PROBLEM STATEMENT — Search the listing below for the line containing "- rewrite parse_turn_unread". From there through the line containing "by apply elem_of_seqZ.", transcribe every line exactly, both ends included.

INPUT DATA —
Lemma translate_range c : (0 < translate c < 29)%Z.
Proof.
  assert (∀ t, t ∈ FilterTok1 → 0 < t < 29)%Z as H1
    by (intros t Ht; by eapply bool_decide_eq_true_1, (forallb_elem _ _ _ tok1_range Ht)).
  assert (∀ t, t ∈ FilterTok2 → 0 < t < 29)%Z as H2
    by (intros t Ht; by eapply bool_decide_eq_true_1, (forallb_elem _ _ _ tok2_range Ht)).
  unfold translate. case_decide as H0; [done|]. revert H0.
  destruct (Z.leb_spec c 0); [done|]. destruct (Z.ltb_spec c (Z.of_nat (length FilterTok1))).
  { intros _. apply H1, entry_in. lia. }
  destruct (_ && _) eqn:Hr; [|done]. apply andb_true_iff in Hr as [?%Z.leb_le ?%Z.ltb_lt].
  intros _. apply H2, entry_in. unfold FilterPrivate in *. lia.
Qed.

Lemma translate_in c : translate c ∈ tokens.
Proof. apply elem_of_seqZ. pose proof (translate_range c). lia. Qed.

(** The end of the input, and only that, is the first token. *)
Lemma translate_pos c : (4 <= translate c → 0 < c)%Z.
Proof. intros H. destruct (Z.leb_spec c 0) as [Hc|]; [|done]. unfold translate in H. apply Z.leb_le in Hc. by rewrite Hc in H. Qed.

Section ParseFacts.
Context {JP Obj RV : Type} `{HJ : !JsonPath JP Obj RV}.
Implicit Types (ps : parser JP) (l : lexer JP).

(** ** Turns *)

(** The turn for an action of the tables. *)
Definition act_turn (a : table_act) ps : turn JP :=
  match a with
  | Shift s => Next (shift s ps)
  | Reduce n => Next (reduce n ps)
  | Accept => Return 0 (lx ps)
  | Reject => error_turn ps
  end.

Lemma read_token_waiting ps : (0 <= char ps)%Z → read_token ps = Some ps.
Proof. intros H. unfold read_token. by destruct (Z.ltb_spec (char ps) 0); [lia|]. Qed.

Lemma default_turn_read ps : (0 <= char ps)%Z → default_turn ps = act_turn (default_act (top ps) (token ps)) ps.
Proof.
  intros H. unfold default_turn, default_act, production_act. rewrite read_token_waiting by done.
  by repeat case_match.
Qed.

(** With a token waiting, the turn is the one the tables say. *)
Lemma parse_turn_read ps :
  (0 <= char ps)%Z → parse_turn ps = act_turn (table_action (top ps) (token ps)) ps.
Proof.
  intros H. unfold parse_turn, table_action. rewrite read_token_waiting, default_turn_read by done.
  by repeat case_match.
Qed.

(** ** The invariant *)

Record pwf ps : Prop := {
  pw_lex : lex_wf (lx ps);
  pw_start : Forall (λ t, 0 < t)%Z (startToks (lx ps));
  pw_chain : chain (yys <$> stack ps);
  pw_char : char ps = (-1)%Z ∨ (0 <= char ps)%Z ∧ token ps = translate (char ps);
  pw_err : Errflag ps = 0%Z;
}.

(** The tokens that can still be shifted, at most. *)
Definition pending ps : nat := remaining (lx ps) + if (0 <? char ps)%Z then 1 else 0.

(** What reading a token does. *)
Definition token_waiting ps ps' : Prop :=
  pwf ps' ∧ (0 <= char ps')%Z ∧ stack ps' = stack ps ∧ lex_expr (lx ps') = lex_expr (lx ps) ∧
  lex_orderBy (lx ps') = lex_orderBy (lx ps) ∧ pending ps' ≤ pending ps.

Lemma read_token_spec ps ps' : pwf ps → read_token ps = Some ps' → token_waiting ps ps'.
Proof.
  intros Hw Hr. destruct (Z.ltb_spec (char ps) 0) as [Hc|Hc].
  2: { rewrite read_token_waiting in Hr by done. simplify_eq. split_and!; done. }
  unfold read_token in Hr. apply Z.ltb_lt in Hc as Hc'. rewrite Hc' in Hr.
  destruct (Lex _ _) as [[[l v] c]|] eqn:HL; [|done]. simplify_eq. destruct Hw.
  destruct (Lex_spec _ _ _ _ _ pw_lex0 pw_start0 HL) as (Hw' & Hst & _ & He & Ho & H0 & Hle & Hlt).
  unfold token_waiting, pending.
  assert (pwf {| stack := stack ps; char := c; token := translate c; lval := v;
                 Errflag := Errflag ps; lx := l |}).
  { split; simpl; auto. rewrite Hst. by destruct pw_start0. }
  split_and!; simpl; try done. destruct (Z.ltb_spec 0 c), (Z.ltb_spec 0 (char ps)); lia.
Qed.

Lemma top_stack ps ps' : stack ps' = stack ps → top ps' = top ps.
Proof. unfold top. by intros ->. Qed.

(** Without a token, a state that needs it reads it first; the others reduce. *)
Lemma parse_turn_unread ps :
  pwf ps → (char ps < 0)%Z →
  parse_turn ps =
    if needs_token (top ps) then
      match read_token ps with Some ps' => parse_turn ps' | None => ParsePanic end
    else act_turn (table_action (top ps) 0) ps.
Proof.
  intros Hw H. unfold needs_token. unfold parse_turn at 1, table_action.
  destruct (entry FilterPact (top ps) <=? FilterFlag)%Z eqn:Hp; simpl.
  - unfold default_turn at 1, default_act, production_act.
    destruct (entry FilterDef (top ps) =? -2)%Z eqn:Hd; [|by repeat case_match].
    destruct (read_token ps) as [ps'|] eqn:Hr; [|done].
    destruct (read_token_spec _ _ Hw Hr) as (_ & Hc & Hs & _). apply top_stack in Hs as Ht.
    unfold parse_turn. rewrite Ht, Hp. unfold default_turn. rewrite Ht, Hd.
    by rewrite read_token_waiting, Ht.
  - destruct (read_token ps) as [ps'|] eqn:Hr; [|done].
    destruct (read_token_spec _ _ Hw Hr) as (_ & Hc & Hs & _). apply top_stack in Hs as Ht.
    unfold parse_turn. rewrite Ht, Hp. by rewrite read_token_waiting.
Qed.

Lemma top_state ps : pwf ps → ∃ ss, yys <$> stack ps = top ps :: ss ∧ top ps ∈ states.
Proof.
  intros []. unfold top. destruct (stack ps) as [|v st]; [done|]. simpl in *.
  eexists. split; [done|]. by eapply chain_top.
Qed.

(** Every turn is a panic of the lexer, or the action of the tables for the state and a
    token, after the token is read if the state needs it. *)
Lemma turn_cases ps :
  pwf ps →
  parse_turn ps = ParsePanic ∨
  ∃ ps1 t, (ps1 = ps ∨ read_token ps = Some ps1) ∧ pwf ps1 ∧ stack ps1 = stack ps ∧
    lex_expr (lx ps1) = lex_expr (lx ps) ∧ lex_orderBy (lx ps1) = lex_orderBy (lx ps) ∧
    pending ps1 ≤ pending ps ∧ t ∈ tokens ∧
    (t = 0%Z ∧ needs_token (top ps) = false ∨ t = token ps1 ∧ (0 <= char ps1)%Z) ∧
    parse_turn ps = act_turn (table_action (top ps) t) ps1.
Proof.
  intros Hw. destruct (Z.ltb_spec (char ps) 0) as [Hc|Hc].
  - rewrite parse_turn_unread by done. destruct (needs_token (top ps)) eqn:Hn.
    + destruct (read_token ps) as [ps'|] eqn:Hr; [right|by left].
      destruct (read_token_spec _ _ Hw Hr) as (Hw' & Hc' & Hs & He & Ho & Hp).
      exists ps', (token ps'). rewrite parse_turn_read, (top_stack _ _ Hs) by done.
      split_and!; try done; auto.
      destruct (pw_char _ Hw') as [|[_ ->]]; [lia|apply translate_in].
    + right. exists ps, 0%Z. split_and!; try done; auto. by apply elem_of_seqZ.
  - right. exists ps, (token ps). rewrite parse_turn_read by done. split_and!; try done; auto.
    destruct (pw_char _ Hw) as [|[_ ->]]; [lia|apply translate_in].
Qed.

(** ** Termination *)

(** What is left to do: reductions are bounded by the stack and the rank of its top,
    and every token shifted adds at most four to them. *)
Definition measure ps : nat := length (stack ps) + rank (top ps) + 5 * pending ps.

Lemma shift_spec ps s :
  pwf ps → (0 <= char ps)%Z → table_action (top ps) (token ps) = Shift s →
  pwf (shift s ps) ∧ measure (shift s ps) < measure ps ∧ (0 < char ps)%Z ∧
  entry FilterChk s = token ps.
Proof.
  intros Hw Hc Ha. destruct (top_state ps Hw) as (ss & Hss & Hin). pose proof Hw as [].
  destruct pw_char0 as [|[_ Ht]]; [lia|].
  pose proof (action_checked (top ps) (token ps) Hin) as Hok. unfold action_ok in Hok. rewrite Ha in Hok.
  rewrite !andb_true_iff, !bool_decide_eq_true in Hok.
  destruct Hok as [[[He H4] Hchk] Hrank]; [rewrite Ht; apply translate_in|].
  assert (0 < char ps)%Z as Hpos by (apply translate_pos; by rewrite <-Ht).
  split_and!; try done.
  - split; [done..| |by left|simpl; by rewrite pw_err0].
    change (chain (s :: (yys <$> stack ps))). rewrite Hss in *. by split.
  - unfold measure, pending. simpl. destruct (Z.ltb_spec 0 (char ps)); [|lia]. unfold top; simpl. lia.
Qed.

PROBLEM SOLUTION —
  - rewrite parse_turn_unread by done. destruct (needs_token (top ps)) eqn:Hn.
    + destruct (read_token ps) as [ps'|] eqn:Hr; [right|by left].
      destruct (read_token_spec _ _ Hw Hr) as (Hw' & Hc' & Hs & He & Ho & Hp).
      exists ps', (token ps'). rewrite parse_turn_read, (top_stack _ _ Hs) by done.
      split_and!; try done; auto.
      destruct (pw_char _ Hw') as [|[_ ->]]; [lia|apply translate_in].
    + right. exists ps, 0%Z. split_and!; try done; auto. by apply elem_of_seqZ.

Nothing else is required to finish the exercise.